Attachment trauma is a profound issue that originates from early relational experiences with primary caregivers. These experiences can deeply impact one's emotional and psychological development, often leading to difficulties in forming and maintaining healthy relationships in adulthood. This article explores the nature of attachment trauma, its manifestations in adult relationships, and therapeutic approaches that can help in healing and re-regulating the nervous system for healthier connections.

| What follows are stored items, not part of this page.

(* ===== verification/Json.v ===== *)
(** JSON texts: [JSON.stringify], which [res.json] applies to every
    answer body of the handlers (lines 80-154), and [JSON.parse], which
    [response.json()] applies to the upstream bodies.

    [stringify] follows the ECMAScript algorithm on the values of the
    model: [undefined] is not serialised (a property whose value is
    [undefined] is left out, an array element becomes [null]), NaN
    becomes [null], an integer its decimal digits, a string is quoted
    with the escapes of QuoteJSONString, and an object lists its own
    properties in the order JavaScript gives them: the keys that are
    array indices first, in increasing order, then the other keys in
    the order they were first added, each with its last value.

    [parse_json] reads a JSON text on the strings of the model: white
    space, the literals, integers (a leading zero followed by a digit is
    refused), strings with their escapes ([\u] escapes above [00ff] are
    outside the model and refused), arrays and objects, in which it
    keeps the members in the order of the text.  A number with a
    fraction or an exponent is outside the model and refused.

    [json_typed] is the type of what [parse_json] gives (no [undefined],
    no NaN at any depth); [text_answers] says that every upstream
    response that arrives has a text for a body. *)

From S2P Require Import Prelude JsValue Prog TokenCache Uri Handlers.
Import Js Prog TokenCache Handlers.

Module Json.

(** ** Printing *)

Definition dquote_char : ascii := ascii_of_nat 34.
Definition bslash_char : ascii := ascii_of_nat 92.

Definition hex_lower (n : nat) : ascii :=
  if n <? 10 then ascii_of_nat (48 + n) else ascii_of_nat (87 + n).

(** The escape of one code unit in QuoteJSONString. *)
Definition escape_char (c : ascii) : string :=
  let n := nat_of_ascii c in
  if n =? 8 then String bslash_char "b"
  else if n =? 9 then String bslash_char "t"
  else if n =? 10 then String bslash_char "n"
  else if n =? 12 then String bslash_char "f"
  else if n =? 13 then String bslash_char "r"
  else if n =? 34 then String bslash_char (String dquote_char EmptyString)
  else if n =? 92 then String bslash_char (String bslash_char EmptyString)
  else if n <? 32 then
    String bslash_char (String "u" (String "0" (String "0"
      (String (hex_lower (n / 16)) (String (hex_lower (n mod 16)) EmptyString)))))
  else String c EmptyString.

Fixpoint escape (s : string) : string :=
  match s with EmptyString => EmptyString | String c s' => (escape_char c ++ escape s')%string end.

Definition quote (s : string) : string := String dquote_char (escape s ++ String dquote_char EmptyString).

(** The own property keys of an object, in JavaScript's order. *)
Fixpoint insert_index (k : string) (i : nat) (ks : list (string * nat)) : list (string * nat) :=
  match ks with
  | [] => [(k, i)]
  | (k', j) :: ks' => if i <? j then (k, i) :: ks else (k', j) :: insert_index k i ks'
  end.

Fixpoint own_keys_go (fs : list (string * jsval)) (idx : list (string * nat)) (named : list string)
  : list string :=
  match fs with
  | [] => (fst <$> idx) ++ reverse named
  | (k, _) :: fs' =>
      match key_index k with
      | Some i => if existsb (fun p => String.eqb (fst p) k) idx then own_keys_go fs' idx named
                  else own_keys_go fs' (insert_index k i idx) named
      | None => if existsb (String.eqb k) named then own_keys_go fs' idx named
                else own_keys_go fs' idx (k :: named)
      end
  end.

Definition own_keys (fs : list (string * jsval)) : list string := own_keys_go fs [] [].

Definition join (sep : string) (l : list string) : string := String.concat sep l.

(** The value of the last member named [k], as [obj_lookup] reads it. *)
Definition assoc_last {A} (l : list (string * A)) (k : string) : option A :=
  snd <$> find (fun kv => String.eqb kv.1 k) (List.rev l).

(** The text of the member [k] of an object whose members serialise
    as [ms]: left out when its value is [undefined]. *)
Definition member_text (ms : list (string * option string)) (k : string) : option string :=
  match assoc_last ms k with Some (Some t) => Some (quote k ++ ":" ++ t)%string | _ => None end.

(** [JSON.stringify(v)]; [None] is [undefined].  A number is written
    as its decimal digits, which is what [Number::toString] gives for
    an integer below 10^21; above, it uses an exponent, but no integer
    of that size is a double the model keeps exactly (2^53 < 10^21),
    see "Bounds" in the header of [Prelude.v]. *)
Fixpoint stringify (v : jsval) : option string :=
  match v with
  | JUndefined => None
  | JNull => Some "null"
  | JBool true => Some "true"
  | JBool false => Some "false"
  | JNum NaN => Some "null"
  | JNum (Int z) => Some (pretty z)
  | JStr s => Some (quote s)
  | JArr l =>
      Some ("[" ++ join "," ((fun x => default "null" (stringify x)) <$> l) ++ "]")%string
  | JObj fs =>
      let fix members (fs' : list (string * jsval)) : list (string * option string) :=
        match fs' with [] => [] | (k, x) :: r => (k, stringify x) :: members r end in
      Some ("{" ++ join "," (omap (member_text (members fs)) (own_keys fs)) ++ "}")%string
  end.

(** ** Parsing *)

Definition is_ws (c : ascii) : bool :=
  let n := nat_of_ascii c in (n =? 32) || (n =? 9) || (n =? 10) || (n =? 13).

Fixpoint skip_ws (s : string) : string :=
  match s with String c s' => if is_ws c then skip_ws s' else s | EmptyString => EmptyString end.

Definition is_digit (c : ascii) : bool := let n := nat_of_ascii c in (48 <=? n) && (n <=? 57).

(** The leading digits of [s] read into [acc], their number and the rest. *)
Fixpoint read_digits (s : string) (acc : Z) (n : nat) : Z * nat * string :=
  match s with
  | String c s' => if is_digit c then read_digits s' (10 * acc + (Z.of_nat (nat_of_ascii c) - 48))%Z (S n)
                   else (acc, n, s)
  | EmptyString => (acc, n, s)
  end.

Definition starts_number_tail (s : string) : bool :=
  match s with String c _ => Ascii.eqb c "." || Ascii.eqb c "e" || Ascii.eqb c "E" | _ => false end.

(** An integer: an optional minus sign, then [0] or a digit other than
    [0] followed by digits. *)
Definition parse_number (s : string) : option (Z * string) :=
  let '(neg, s1) := match s with
                    | String c s' => if Ascii.eqb c "-" then (true, s') else (false, s)
                    | EmptyString => (false, s)
                    end in
  match s1 with
  | String c _ =>
      if is_digit c then
        let '(v, n, rest) := read_digits s1 0 0 in
        if (Ascii.eqb c "0" && (1 <? n)) || starts_number_tail rest then None
        else Some (if neg then (- v)%Z else v, rest)
      else None
  | EmptyString => None
  end.

Definition hex_val (c : ascii) : option nat :=
  let n := nat_of_ascii c in
  if (48 <=? n) && (n <=? 57) then Some (n - 48)
  else if (65 <=? n) && (n <=? 70) then Some (n - 55)
  else if (97 <=? n) && (n <=? 102) then Some (n - 87)
  else None.

(** The code unit of a short escape [\x]. *)
Definition short_escape (e : ascii) : option ascii :=
  let n := nat_of_ascii e in
  if n =? 34 then Some dquote_char else if n =? 92 then Some bslash_char
  else if n =? 47 then Some "/"%char else if n =? 98 then Some (ascii_of_nat 8)
  else if n =? 102 then Some (ascii_of_nat 12) else if n =? 110 then Some (ascii_of_nat 10)
  else if n =? 114 then Some (ascii_of_nat 13) else if n =? 116 then Some (ascii_of_nat 9)
  else None.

What is Attachment Trauma?


Attachment trauma occurs when a child’s need for safety, security, and emotional attunement is not met by their caregivers. This can happen due to various reasons, including neglect, abuse, inconsistent caregiving, or the caregiver’s own unresolved trauma. The attachment system, which is essential for survival and emotional regulation, gets disrupted, leading to a host of issues later in life.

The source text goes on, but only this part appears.